Met de manier waarop Club Brugge zich vorige week in Lyon uit de Uefacup liet kegelen, gaf het blijk van een staaltje van tactische onvolwassenheid dat brutaal botst met het collectieve karakter van deze ploeg. Nadat Club in de tweede helft via gecontroleerd en gegroepeerd spel niet één kans weggaf werd er in blessuretijd in een ongebrijpelijke opwelling plots blind aangevallen. In een moment dat het erom ging het hoofd koel te houden, liep Club zowaar met zes man voor de bal. Dankbaar profiteerden de verraste Fransen van de ruimte om blauw-zwart met één simpel uitgevoerde counter weg te blazen.

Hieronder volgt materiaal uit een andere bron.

(** The calls that post are createAlert and runPlaybook. *)
Lemma post_calls (c : Call) :
  req_method (request_of c) = POST →
  (∃ data, c = CCreateAlert data) ∨ (∃ id, c = CRunPlaybook id).
Proof. destruct c; simpl; intros H; try discriminate H; eauto. Qed.

Lemma no_call_escalates (id : JsVal) : ¬ provided (EscalateAlert id).
Proof.
  intros [c (Hm & _ & Hu)].
  destruct (post_calls c Hm) as [[d ->] | [i ->]];
    vm_compute in Hu; discriminate Hu.
Qed.

Lemma no_call_bulk_updates : ¬ provided BulkUpdate.
Proof.
  intros [c (Hm & _ & Hu)].
  destruct (post_calls c Hm) as [[d ->] | [i ->]];
    vm_compute in Hu; discriminate Hu.
Qed.

(** C7, as stated, fails: no call of the client sends
    POST /alerts/{id}/escalate (here for alert 1) and none sends
    POST /alerts/bulk-update. *)
Lemma client_lacks_escalate_and_bulk_update :
  ¬ provided (EscalateAlert (JNum 1)) ∧ ¬ provided BulkUpdate.
Proof. split; [apply no_call_escalates | apply no_call_bulk_updates]. Qed.

(** C7, amended. The client provides a call for six endpoints of the
    surface: GET /alerts, POST /alerts, PUT /alerts/{id},
    GET /alerts/statistics, GET /playbooks and POST /playbooks/{id}/execute;
    for POST /alerts/{id}/escalate and POST /alerts/bulk-update it provides
    none. *)
Theorem client_surface_coverage (ep : Endpoint) :
  provided ep ↔
  match ep with
  | EscalateAlert _ | BulkUpdate => False
  | _ => True
  end.
Proof.
  destruct ep as [| |id|id| | | |id]; split; try done.
  - intros _. by exists (CGetAlerts JUndefined).
  - intros _. by exists (CCreateAlert JUndefined).
  - intros _. by exists (CUpdateAlert id JUndefined).
  - apply no_call_escalates.
  - intros _. by exists CGetStats.
  - apply no_call_bulk_updates.
  - intros _. by exists CGetPlaybooks.
  - intros _. by exists (CRunPlaybook id).
Qed.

Trond Sollied zat op de bank en moest het gelaten ondergaan. Even voordien had de Noor de niet bepaald meest gelukkige wissel uit zijn carrière uitgevoerd : hij stuurde in de slotfase van de wedstrijd de onervaren José Duarte het veld op. Terwijl je in dat soort kolkende momenten nood hebt aan ervaring en karakter. Dat Duarte, die dit seizoen alleen kon overtuigen in de bekerwedstrijd tegen Aarschot en een vriendschapelijke partij tegen Congo, dan nog met een mislukte actie aan de basis lag van het derde doelpunt is wel heel erg pijnlijk voor Sollied. En voor Club Brugge dat zo een Europese overwintering en een nieuwe toprecette zag smelten als sneeuw voor de zon.

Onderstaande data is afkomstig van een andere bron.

(* ===== verification/Prelude.v ===== *)
(** * riscv-mini-os: a verification library

    The program is a small RISC-V kernel in C (src/kernel) with a user library
    and programs (src/user).  A boot path initializes memory, the interrupt
    controller, devices and threads, mounts the KTFS file system from a block
    device through a block cache, and executes an ELF file as the first user
    process; processes enter the kernel by system calls, page faults and
    interrupts.

    ** Parts, files and their sources

    - this file: outcomes of C functions ([Ret], [Fail], [Panic], [NoFuel]), the
      state monad [M], machine-width wraps ([u8], [u16], [u32], [u64]), bytes,
      little-endian words, lists, and the tactics [kbool], [krun], [kgets];
    - Config: the constants of error.h, io.h, conf.h, memory.h, cache.h, scnum.h;
    - Io: struct io with its operation table, the dispatching functions, the
      memory endpoint and the seekable endpoint (io.c, ioimpl.h);
    - Cache: the write-back block cache (cache.c) over any [BlockDevice]; it
      implements the interface [BlockCache];
    - Ktfs: the file system driver (ktfs.c, ktfs.h) over any [CacheOps];
      KtfsProofs (reading), KtfsAlloc (the bitmap), KtfsDir (the directory) are
      proved against [BlockCache]; KtfsDemo runs the driver on an image;
    - PhysPages: the physical page allocator; PageTable and PageTableProofs: Sv39
      page tables and memory spaces (memory.c); Boot: [memory_init] of memory.c, on
      top of these and Heap;
    - Threads: threads, conditions, locks (thread.c); ThreadProofs (queues),
      LockProofs (held locks), SchedProofs (all reachable states);
    - Heap: the kernel heap (heap0.c) over any [PageSource], which PhysPages
      implements;
    - Pipe: pipes (io.c, create_pipe on) on top of Threads and Heap;
    - Strings: string.c, with the formatter; Formats: what a format denotes, on
      its own; Ring: ring buffer positions;
    - Timer: timer.c on top of Threads; Intr: plic.c and intr.c;
    - Uart: dev/uart.c on top of Threads and Intr, its read and write as machines
      that the service routine interrupts; Device: device.c;
    - Virtio: dev/virtio.c and virtio.h; Vioblk, VioblkProofs and VioblkDisk:
      dev/vioblk.c over any [VirtioBlk], a second implementation of [BlockDevice];
      Viorng: dev/viorng.c over any [EntropySource];
    - Attach: dev/rtc.c, the attachment of dev/uart.c and that part of main.c;
    - Console: console.c on top of Strings and Device;
    - Elf: elf.c over Io and any [UserMemory]; UserMem: user memory as the kernel
      accesses it, through the page tables and with demand faults; Exec:
      build_stack and process_exec (process.c) over PhysPages, PageTable, Elf and
      UserMem;
    - Process: the rest of process.c and syscall.c, over Threads, PageTable and
      a table of I/O objects; ProcessProofs: reference counts and descriptors;
    - Excp: the exception handlers (excp.c) on top of Process and PageTable;
    - UserIo: the user library's I/O functions and terminal object (user/io.c,
      user/io.h) over any [RawIo]; UserHeap: its heap (user/heap.c);
      UserStrings: the string and memory functions of user/string.c over mapped
      bytes; UserPrint: its formatter and terminal functions over any [TermSys];
      UserIoPrint: formatted output to I/O objects (user/io.c), and hello.c;
    - Shell: user/shell.c over any [SysCalls]; Programs: init.c, trekfib.c, fib.c
      and bench.c as trees of system calls;
    - Csr: the control registers (riscv.h) and critical sections (intr.h); Panic:
      assert.c and error.c on top of Console;
    - Startup: main.c, over the joint state of all parts.

    ** How code is represented

    A C function is a definition of the same name.  A pure function is a Rocq
    function; a function that changes globals or an object is a function on a
    Record with the source's fields, or a computation in [M] where it can fail or
    panic.  Integers are in Z and are wrapped where the C type wraps and a value
    can leave its range.  Pointers into memory that the program addresses
    arithmetically (pages, page tables, heap blocks, user memory) are addresses;
    pointers to objects of one kind are indices of a map, so that aliasing is
    kept.  A failed assert, a call of panic and a NULL dereference are [Panic].
    A function that may block is modelled up to the context switch; its result
    says how it continues.  Interrupts are steps of their own; where the code
    has them enabled between two parts of a function, the function is split.

    ** What the theorems show

    - refinement of an abstract specification: the cache is an array of blocks
      ([cache_refines_block_store]), also on top of the disk driver and a VirtIO
      device ([disk_stack_is_block_store]); concurrent disk requests take effect
      one at a time ([vioblk_linearizable]); pipes are queues, [vgprintf] prints
      the text a format denotes ([vgprintf_correct], against a grammar of formats
      and numerals of its own), [resolve_block] is the block map of the on-disk
      format; the terminal object's line ends are those its header describes, but
      for a text that it sends twice ([ioterm_normalizes]); a session of the shell
      does to the kernel what the lines that were typed say, in their order
      ([shell_session]);
    - equivalence: the user library's string functions compute the functions of
      the kernel's library on the strings in memory ([user_strings_read]), and
      those that write change exactly their destination ([user_strings_write]);
      splitting a line gives back the words it was made of ([tokenize_words]);
    - bounds: [user_snprintf_correct] (no byte outside the buffer, the length
      that was needed, the terminating NUL);
    - invariants of all reachable states: the scheduler with its locks
      ([scheduler_safe], which also says that no operation panics or loops), the
      page allocator ([pages_conserved]), reference counts of I/O objects under
      all system calls and schedules ([references_counted]), the serial port's
      streams under interrupts between any two accesses
      ([uart_streams_conserved]), the order of the sleep list;
      [memory_init_correct] establishes those of the page allocator, the page
      tables and the heap, and [main_brings_up] all of them from power-on up to
      the file system;
    - functional behaviour on every branch: KTFS reading, opening, creation and
      block allocation, page mapping in terms of the hardware's translation,
      exceptions, heap allocation, descriptors and their copies in a fork, the
      loader, the start of a program with what its page tables and memory then
      hold ([process_exec_starts]), device registration, line editing, the
      service routines;
    - safety: no held block is evicted, locks exclude, loading writes only user
      memory, an interrupt's handler runs before its completion;
    - liveness: round-robin scheduling, the return of disk and entropy requests;
      lemmas show where a wake-up is lost (a reader of an empty pipe, an alarm
      that fires early, a second reader of the entropy device);
    - concrete runs that show where the code departs from what its comments
      say (KtfsDemo, and the last section of Cache, Elf, Exec, Pipe, UserIo,
      UserPrint, UserIoPrint, Shell and Programs).

    ** Bounds and fuel

    A loop is a Fixpoint over the data it consumes or takes fuel.  The fuel is
    computed from the state (the length of a list of chunks or alarms, the number
    of held locks, the bytes left to copy, the blocks of the bitmap, the entries
    of the directory), and a theorem about an operation states its result, not
    only its correctness if there is one.  The theorems about all reachable
    states ([references_counted], [uart_streams_conserved]) are about the steps
    that are taken; that a step can be taken is part of [scheduler_safe] and
    [vioblk_linearizable].  The length of an argument string and the lines and
    characters of a session are fuel of their definitions, with enough of it as
    a hypothesis or an argument of the theorem.
    Walks over linked lists take as fuel the size of the map that holds the
    nodes, which is an upper bound for lists without a cycle; that the lists have
    none is part of the invariants.

    ** Parameters and hypotheses

    The hardware is a parameter: the value of the time register, the source that
    the interrupt controller delivers (a source of priority 0 is not delivered),
    bytes that arrive on the serial line, the block device behind the cache
    ([BlockDevice], which the memory endpoint and the disk driver implement), the
    VirtIO devices (devices without faults that also serve a queue of three
    entries, which is more than the VirtIO specification requires; the ram disk of
    VioblkDisk and the counter of Viorng satisfy it), the time that passes
    between two accesses to the clock.  The layout of the kernel image that
    kernel.ld guarantees is [image_ok] of Boot, the state at power-on [reset] of
    Startup.  Allocation results of
    the kernel heap are parameters where the caller tests them.  Process takes
    what the file system, devices and pipes do for a system call as the record
    [services], with laws about calls that return, which its witnesses
    instantiate (with [create_pipe], which always panics, among them); an
    operation of an object is a function of its state there.  User programs take
    the system calls they make as a class ([TermSys]; [SysCalls] with the laws
    [ShellKernel]) or, in Programs, as a function from requests to answers; the
    witnesses have concrete instances.

    ** Not modelled

    Assembly (start.s, see.s, trap.s, thrasm.s, user/start.s, user/syscall.S):
    register saving and privilege changes; the C side gets a trap frame.
    The output of kprintf and trace inside other functions is not represented, nor
    are memory barriers; what panic prints is in Panic, and for exceptions in Excp.
    Startup runs the drivers' attach functions with the addresses of their
    allocations as arguments, not through the heap, and takes the file system as
    parameters, since its calls wait for the disk; [main_brings_up] ends before
    them. *)

From stdpp Require Export base tactics numbers list gmap.
From Stdlib Require Export ZArith Lia.

#[global] Open Scope Z_scope.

Dat het Club Brugge aan een welomlijnde sportieve visie ontbreekt, is niet nieuw. Het staat daarmee in België niet alleen. Verouderde denkpatronen bepalen het beleid al leveren die in Brugge bij tijd en wijlen nog altijd uitstekende transfers ( Simons, Van der Heyden) op. De financiële kater die Club in het begin van de jaren zeventig haast naar de afgrond voerde, heeft een verlammende uitwerking op het beleid. Zolang de huidige bewindsvoerders aan de macht blijven, zal dat nooit veranderen. Ook dan als sommigen vinden dat de ambities niet evenredig lopen met de mogelijkheden.

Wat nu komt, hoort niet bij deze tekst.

(** [kcalloc k] tells whether the [k]-th allocation of the call succeeds.
    [create_entries] counts the entries allocated before the first failure. *)
Fixpoint create_entries (kcalloc : nat → bool) (i n : nat) : nat :=
  match n with
  | O => i
  | S n => if kcalloc (S i) then create_entries kcalloc (S i) n else i
  end.

(** The code, the cache, and the number of allocations still live on return. *)
Definition create_cache (kcalloc : nat → bool) (bkgio : option (io St))
  : Z * option (cache St) * nat :=
  match bkgio with
  | None => (- EINVAL, None, O)
  | Some o =>
      if kcalloc O then
        let i := create_entries kcalloc O CACHE_NENT in
        if (i <? CACHE_NENT)%nat
        then let live := S i in
             let live := (live - i)%nat (* the loop of kfree(c->ents[j]) *) in
             (- ENOMEM, None, (live - 1)%nat (* kfree(c) *))
        else (0, Some (Cache o (replicate CACHE_NENT zero_entry)), S i)
      else (- ENOMEM, None, O)
  end.

Definition find_entry c p : option nat :=
  findi (λ e, valid e && (pos e =? p))%bool (ents c).

Definition pick_victim c : option nat :=
  match findi (λ e, negb (valid e)) (ents c) with
  | Some i => Some i
  | None =>
      match findi (λ e, (refcnt e =? 0) && negb (dirty e))%bool (ents c) with
      | Some i => Some i
      | None => findi (λ e, refcnt e =? 0) (ents c)
      end
  end.

Definition ent c i : cache_entry := default zero_entry (ents c !! i).

Definition writeback c i : Z * cache St :=
  let e := ent c i in
  if negb (valid e) || negb (dirty e) then (0, c)
  else
    let '(n, o) := iowriteat (bkgio c) (pos e) (data e) CACHE_BLKSZ in
    let c := with_io c o in
    if negb (n =? CACHE_BLKSZ) then (s32 n, c)
    else (0, with_ent c i (Entry (pos e) (valid e) (refcnt e) false (data e))).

Maar de groei van Club Brugge blijkt nog lang niet voltooid. Sprankelend voetbal viel er de afgelopen maanden maar incidenteel te zien. En de door Sollied geïdealiseerde manier van voetballen mag dan veel ruimte voor variatie bieden, in moeilijke momenten gaat het overleg bij Club te gemakkelijk verloren en wordt nog altijd naar het wapen van de lange bal gegrepen. Juist in deze competitie blijkt bovendien hoe moeilijk Club het heeft tegen ploegen uit de top van de klassering. Tegen Genk, Gent en Standard, de nummers twee, drie en vier, werd één punt op negen gepakt. Dat is een veel te schrale oogst. Het gebrek aan creatief vermogen breekt de ploeg dan telkens weer zuur op. Het probleem van Club Brugge is dat het te vaak naar het wapen van de power moet grijpen om de tegenstander op de knieën te krijgen. Dat kost telkens weer kracht en energie, wat zich op een gegeven moment tegen het elftal kan keren.